START Supplied data

Lemma own_row_trans p s1 s2 s3 r2 r3 :
  own_row p s1 s2 r2 -> own_row p s2 s3 r3 -> own_row p s1 s3 r3.
Proof.
  intros [E1 F1] [E2 F2]. split; [|congruence].
  by rewrite E2, E1, list_insert_insert_eq.
Qed.

Lemma own_row_lookup p s s' r r' :
  m_procs s !! Z.to_nat p = Some r -> own_row p s s' r' ->
  m_procs s' !! Z.to_nat p = Some r'.
Proof.
  intros Hr [E _]. rewrite E. apply list_lookup_insert_eq. by eapply lookup_lt_Some.
Qed.

Lemma profileCurrentTransactionalRegion_ok p s r :
  0 <= p -> m_procs s !! Z.to_nat p = Some r -> sized r ->
  no_handler_cycles r ->
  m_annotatedRegion r = COMMITTING \/ m_annotatedRegion r = ABORTING ->
  wp (profileCurrentTransactionalRegion p) (fun _ s' => exists r',
    own_row p s s' r' /\ sized r' /\ m_annotatedRegion r' = m_annotatedRegion r /\
    no_handler_cycles r') s.
Proof.
  intros Hp Hr Hs Hz Hreg. unfold profileCurrentTransactionalRegion. wp_simpl.
  eapply wp_proc; [done..|].
  replace (region_eqb (m_annotatedRegion r) COMMITTING ||
           region_eqb (m_annotatedRegion r) ABORTING) with true
    by (by destruct Hreg as [-> | ->]).
  eapply wp_mono; [|apply (wp_forM _ (fun _ s' => exists r', own_row p s s' r' /\ sized r' /\
    m_annotatedRegion r' = m_annotatedRegion r /\
    no_handler_cycles r'))].
  - intros [] s' (r' & H). by exists r'.
  - exists r. split; [|done]. split; [|done]. by rewrite list_insert_id.
  - intros i l s1 (r1 & Ho & Hs1 & Hreg1 & Hz1).
    eapply wp_mono; [|eapply (profileOutcome_ok p _ i s1 r1); eauto using own_row_lookup].
    intros [] s2 (r2 & Ho2 & Hs2 & Hreg2 & Hz2). exists r2.
    split; [by eapply own_row_trans|]. split; [done|]. split; [congruence|done].
Qed.

(** Where [moveTo] takes a processor that leaves a transaction. *)
Definition exit_region (wait next : AnnotatedRegion) : AnnotatedRegion :=
  if region_eqb next ABORT_HANDLER && negb (region_eqb wait INVALID) then wait else next.

(** Leaving a transaction that is committing or aborting. *)
Lemma moveTo_outside now level p next s r :
  0 <= p -> m_procs s !! Z.to_nat p = Some r -> tx_row now r ->
  m_annotatedRegion r = COMMITTING \/ m_annotatedRegion r = ABORTING ->
  let dest := exit_region (m_currentWaitForRetryRegion s) next in
  next = DEFAULT \/ next = ABORT_HANDLER ->
  dest = DEFAULT \/ AnnotatedRegion_isAbortHandlerRegion dest = true ->
  exists s' r', moveTo now level p next s = Ok (tt, s') /\ own_row p s s' r' /\
    m_annotatedRegion r' = dest /\ idle_row now r'.
Proof.
  intros Hp Hr Htx Hreg dest Hnext Hdest.
  assert (m_annotatedRegion r <> dest) as Hrd.
  { clearbody dest. intros E.
    destruct Hreg as [Hc|Hc], Hdest as [Hd|Hd]; rewrite E in Hc; by rewrite Hc in Hd. }
  enough (wp (moveTo now level p next) (fun _ s' => exists r', own_row p s s' r' /\
    m_annotatedRegion r' = dest /\ idle_row now r') s) as Hwp.
  { apply wp_ok in Hwp as ([] & s' & E & r' & H). by exists s', r'. }
  unfold moveTo. wp_simpl. eapply wp_proc; [done..|].
  unfold region_eqb at 1. rewrite bool_decide_eq_false_2
    by (destruct Hreg, Hnext; congruence). cbn [negb]. wp_simpl.
  change (if region_eqb next ABORT_HANDLER && _ then _ else next) with dest.
  unfold profileRegionChange. wp_simpl. eapply wp_proc; [done..|]. wp_simpl.
  split; [apply Z.leb_le, Htx|]. rewrite (tr_hw _ _ Htx). wp_simpl.
  eapply wp_on_proc; [done..|].
  replace (region_eqb dest DEFAULT || AnnotatedRegion_isAbortHandlerRegion dest) with true.
  2:{ destruct Hdest as [-> | ->]; [done|]. by rewrite orb_true_r. }
  unfold region_eqb at 1. rewrite bool_decide_eq_false_2 by done. cbn [negb andb when].
  unfold leaveHardwareTransaction. wp_simpl.
  set (r1 := r <| m_currentXactCyclesPerRegion ::= _ |>).
  set (s1 := s <| m_procs := _ |>).
  assert (own_row p s s1 r1) as Ho1 by done.
  pose proof (own_row_lookup _ _ _ _ _ Hr Ho1) as Hr1.
  assert (sized r1) as Hs1.
  { destruct (tr_sized _ _ Htx). split; [done|]. cbn. by rewrite add_cycles_length. }
  eapply wp_mono; [|apply (profileCurrentTransactionalRegion_ok p s1 r1 Hp Hr1 Hs1)].
  2:{ intros region Hh. eapply tr_zero_add; [done|apply Htx|done]. }
  2:{ done. }
  intros [] s2 (r2 & Ho2 & Hs2 & Hreg2 & Hz2). wp_simpl.
  pose proof (own_row_lookup _ _ _ _ _ Hr1 Ho2) as Hr2.
  eapply wp_on_proc; [done..|].
  set (r3 := r2 <| m_inHardwareTransaction := false |>). set (s3 := s2 <| m_procs := _ |>).
  assert (own_row p s2 s3 r3) as Ho3 by done.
  pose proof (own_row_lookup _ _ _ _ _ Hr2 Ho3) as Hr3.
  assert (forall s4 r4, own_row p s3 s4 r4 -> sized r4 -> m_inHardwareTransaction r4 = false ->
    no_handler_cycles r4 ->
    wp (on_proc p (fun r => if region_eqb (m_annotatedRegion r) dest then r
                            else r <| m_xactLastRegionChange := now |>))
     (fun _ => wp (on_proc p (fun r => r <| m_annotatedRegion := dest |>
                                         <| m_xactLastRegionProfile := now |>))
     (fun _ s' => exists r', own_row p s s' r' /\
    m_annotatedRegion r' = dest /\ idle_row now r')) s4) as Hfin.
  { intros s4 r4 Ho4 Hs4 Hh4 Hz4. pose proof (own_row_lookup _ _ _ _ _ Hr3 Ho4) as Hr4.
    eapply wp_on_proc; [done..|]. eapply wp_on_proc; [done| |].
    { cbn. apply list_lookup_insert_eq. by eapply lookup_lt_Some. }
    eexists. split.
    { eapply own_row_trans; [exact Ho1|]. eapply own_row_trans; [exact Ho2|].
      eapply own_row_trans; [exact Ho3|]. eapply own_row_trans; [exact Ho4|].
      split; [cbn; apply list_insert_insert_eq|done]. }
    split; [done|]. split; try done; by destruct (region_eqb (m_annotatedRegion r4) dest). }
  unfold when. destruct (region_eqb _ COMMITTING).
  - eapply wp_on_proc; [done..|]. wp_simpl.
    by apply (Hfin _ (r3 <| m_inTransaction := false |>)).
  - wp_simpl. apply (Hfin s3 r3); [split; [|done]|done..]. by rewrite list_insert_id.
Qed.

(** Entering a transaction. *)
Lemma moveTo_enter now level p next s r :
  0 <= p -> m_procs s !! Z.to_nat p = Some r -> idle_row now r -> 0 < level ->
  next = TRANSACTIONAL \/ next = TRANSACTIONAL_POWER ->
  exists s' r', moveTo now level p next s = Ok (tt, s') /\ own_row p s s' r' /\
    tx_row now r' /\ m_annotatedRegion r' = next.
Proof.
  intros Hp Hr [Hs Hhw Hreg Hlast Hz] Hlev Hn.
  assert (m_annotatedRegion r <> next) as Hne.
  { intros E. destruct Hreg as [Hg|Hg], Hn as [Hn|Hn]; rewrite E, Hn in Hg; done. }
  set (r1 := r <| m_state_cycle_count ::= add_cycles (m_annotatedRegion r)
                    (now - m_xactLastRegionProfile r) |>).
  enough (wp (moveTo now level p next) (fun _ s' => exists r', own_row p s s' r' /\
    tx_row now r' /\ m_annotatedRegion r' = next) s) as Hwp.
  { apply wp_ok in Hwp as ([] & s' & E & r' & H). by exists s', r'. }
  assert (forall x (l : list ProcRegions), (Z.to_nat p < length l)%nat ->
    <[Z.to_nat p := x]> l !! Z.to_nat p = Some x) as Hl.
  { intros x l Hlr. by apply list_lookup_insert_eq. }
  assert (Z.to_nat p < length (m_procs s))%nat as Hlen by (by eapply lookup_lt_Some).
  unfold moveTo. wp_simpl. eapply wp_proc; [done..|].
  unfold region_eqb at 1. rewrite bool_decide_eq_false_2 by done. cbn [negb]. wp_simpl.
  replace (region_eqb next ABORT_HANDLER) with false by (by destruct Hn as [-> | ->]).
  cbn [andb]. unfold profileRegionChange, profile_region, profileRegion.
  wp_simpl. eapply wp_proc; [done..|]. wp_simpl.
  split; [by apply Z.leb_le|]. rewrite Hhw. wp_simpl.
  split. { destruct Hreg as [-> | Hg]; [done|]. by destruct (m_annotatedRegion r). }
  eapply wp_on_proc; [done..|]. fold r1. wp_simpl.
  replace (region_eqb next DEFAULT) with false by (by destruct Hn as [-> | ->]).
  rewrite andb_false_r.
  replace (AnnotatedRegion_isHardwareTransaction next) with true
    by (by destruct Hn as [-> | ->]).
  wp_simpl. split.
  { destruct Hreg as [-> | ->]; [done|]. apply orb_true_r. }
  eapply wp_on_proc; [done|by apply Hl|]. wp_simpl. split; [by apply Z.ltb_lt|].
  eapply wp_on_proc; [done| |].
  { cbn. rewrite list_insert_insert_eq. by apply Hl. }
  wp_simpl. eapply wp_on_proc; [done| |].
  { cbn. rewrite !list_insert_insert_eq. by apply Hl. }
  eapply wp_on_proc; [done| |].
  { cbn. rewrite !list_insert_insert_eq. by apply Hl. }
  eexists. split.
  { split; [cbn; by rewrite !list_insert_insert_eq|done]. }
  destruct Hs as [Hs1 Hs2]. unfold region_eqb.
  destruct (m_inTransaction r); cbn; rewrite bool_decide_eq_false_2 by done;
    (split; [|done]; split; cbn; [split; cbn; [by rewrite add_cycles_length|done]|done|
      by destruct Hn as [-> | ->]|lia|done]).
Qed.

END Supplied data

◆ Work request
Give the exact lines, and only those, from the line containing "intros Hp Hr Hs" through the line containing "eapply wp_mono; [|apply (wp_forM" in the entries above.

◆ Exercise output
  intros Hp Hr Hs Hz Hreg. unfold profileCurrentTransactionalRegion. wp_simpl.
  eapply wp_proc; [done..|].
  replace (region_eqb (m_annotatedRegion r) COMMITTING ||
           region_eqb (m_annotatedRegion r) ABORTING) with true
    by (by destruct Hreg as [-> | ->]).
  eapply wp_mono; [|apply (wp_forM _ (fun _ s' => exists r', own_row p s s' r' /\ sized r' /\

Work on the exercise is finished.